25 de julho, o dia das outras mulheres

Texto de Aline Dias*

Aline Dias

O racismo presente em nossa sociedade faz com que não se conheça e reconheça as mulheres negras como feministas. Somos vistas como “as outras”. A partir do momento que nossas histórias são tidas como mitos, da vivência de nossas antepassadas são lembradas apenas a dor e o sofrimento e nossas memórias são folclorizadas a ponto de serem lindas em livros de romance, mas inválidas para uma luta de resistência autenticamente feminista.

O feminismo branco dá ênfase às opressões comuns às mulheres, mas não se aprofunda nas especificidades das mulheres que estão ao redor. Dentro do feminismo, quando se diz “mulher” mesmo que a intenção seja abranger todas as mulheres, um rosto está implícito na mente das militantes feministas e esse rosto, quase nunca é negro.

Seja numa noticia de resistência, conquista ou dor e perda o rosto imaginado desenhado e representado será de uma mulher branca. Nós, mulheres negras, somos as outras. Somos as mulheres que o feminismo tenta absorver há séculos, absorver sem reconhecer as necessidades específicas. Sueli Carneiro escreveu sobre isso em: Enegrecer o Feminismo: a situação da mulher negra na América Latina a partir de uma perspectiva de gênero (.pdf). Nós, mulheres negras, além de sermos vistas como indesejadas, também somos vistas como se fossemos todas iguais. Vicenta Camusso, representante da Rede de Mulheres Afro-latinoamericanas, caribenhas e da Diáspora do Uruguai, explicou de forma brilhante no II Seminário da Mulher Afro Latinoamericana e Caribenha de 2011, realizado pela prefeitura de São Paulo: “Não somos iguais, tampouco somos diferentes. Somos diversas e distintas. Somos múltiplas”.

Foto de Carla da Silva/Blog Excertos – Educação e Cultura/Fundação Cultural Palmares.

Os índices mostram que as mulheres negras tem os piores empregos e os piores salários, mas quando uma feminista escreve sobre isso, ela escreve apenas “ mulheres” e usa uma fotografia de uma mulher branca. Nós, mulheres pretas, sabemos que somos entendidas como “outras” mulheres, as específicas. Somos realmente diferentes, temos outras histórias e outras lutas, mas esta relação que ora quer incluir a mulher negra como igual e a apaga completamente nas representações, ora tem interesse festivo por suas demandas nos confunde.
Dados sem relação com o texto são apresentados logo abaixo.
(** C5: on a batch of one image with three targets and no distributed
    context, [get_num_masks] returns 1 (the batch size, clamped), whereas the
    batch holds three ground-truth targets. *)
Theorem get_num_masks_counts_samples :
  get_num_masks None Examples.labels_three = 1 /\
  total_targets Examples.labels_three = 3%nat /\
  num_masks_of_targets None Examples.labels_three = 3.
Proof. split; [|split]; reflexivity. Qed.

End LossFacts.

(** ** Panoptic assembly *)

Module PanopticFacts.
Import Panoptic PanopticSpec Examples.
Local Open Scope Q_scope.


(** The evaluation behind the counterexample: the first query owns one
    pixel; its own probability is at least one half on all four pixels, so
    the ratio on the unweighted mask is 1/4, below the threshold 0.8; on the
    tensor [original_area] reads only one pixel reaches one half, and the
    query is kept with segment id 1. *)
Lemma overlap_input_evaluation :
  remove_low_and_no_objects panoptic_model overlap_masks overlap_scores [0%Z; 1%Z]
  = Ok (overlap_masks, overlap_scores, [0%Z; 1%Z]) /\
  unweighted_area overlap_masks 0 = 4%Z /\
  original_area (scale_by_scores overlap_masks overlap_scores) 0 = 1%Z /\
  mask_k_area (argmax0 1 4 (scale_by_scores overlap_masks overlap_scores)) 0 = 1%Z /\
  Qgtb (true_divide 1 4) (overlap_mask_area_threshold panoptic_model) = false /\
  forward panoptic_model overlap_input
  = Ok (Some {| segmentation := [[1; 2; 2; 2]]%Z;
                segments :=
                  [ {| seg_id := 1; category_id := 0; seg_is_thing := true;
                       seg_label := "person" |};
                    {| seg_id := 2; category_id := 1; seg_is_thing := false;
                       seg_label := "sky" |} ] |}).
Proof.
  split; [vm_compute; reflexivity|]. split; [vm_compute; reflexivity|].
  split; [vm_compute; reflexivity|]. split; [vm_compute; reflexivity|].
  split; vm_compute; reflexivity.
Qed.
Estão matando mulheres pretas. A morte mais recente foi de Zulmira. Onde estavam as feministas para protestar por esta morte? Houveram manifestações nas ruas de são Paulo realizada pelos movimentos sociais negros, angolanos e imigrantes, mas onde estavam as feministas? Campanhas racistas, em comerciais de TV como a propaganda da BOMBRIL, DOVE e tantas outras. Novamente, onde estavam as feministas?

Quer dizer, nós mulheres pretas não queremos pedir ou aguardar inclusão nos espaços de lutas feministas, mas sim continuar lutando, unindo e resistindo do nosso jeito. Nossas diferentes raízes históricas dizem sobre quem somos e dizem abertamente sobre como devemos fazer. Mas nós queremos o apoio das feministas não-negras em nossas lutas. Queremos realmente acreditar que quando uma mulher preta é assassinada, todas as mulheres irão se indignar. Queremos confiar que nossas antepassadas não serão fetiche intelectual pós-moderno. E principalmente, queremos construir acreditando que aquilo que nos separa não é mais forte do que os laços que nos unem.

* Aline Dias é negra, lésbica e historiadora ainda sem diploma. Não gosta de groselha, discute com a TV e conversa dormindo.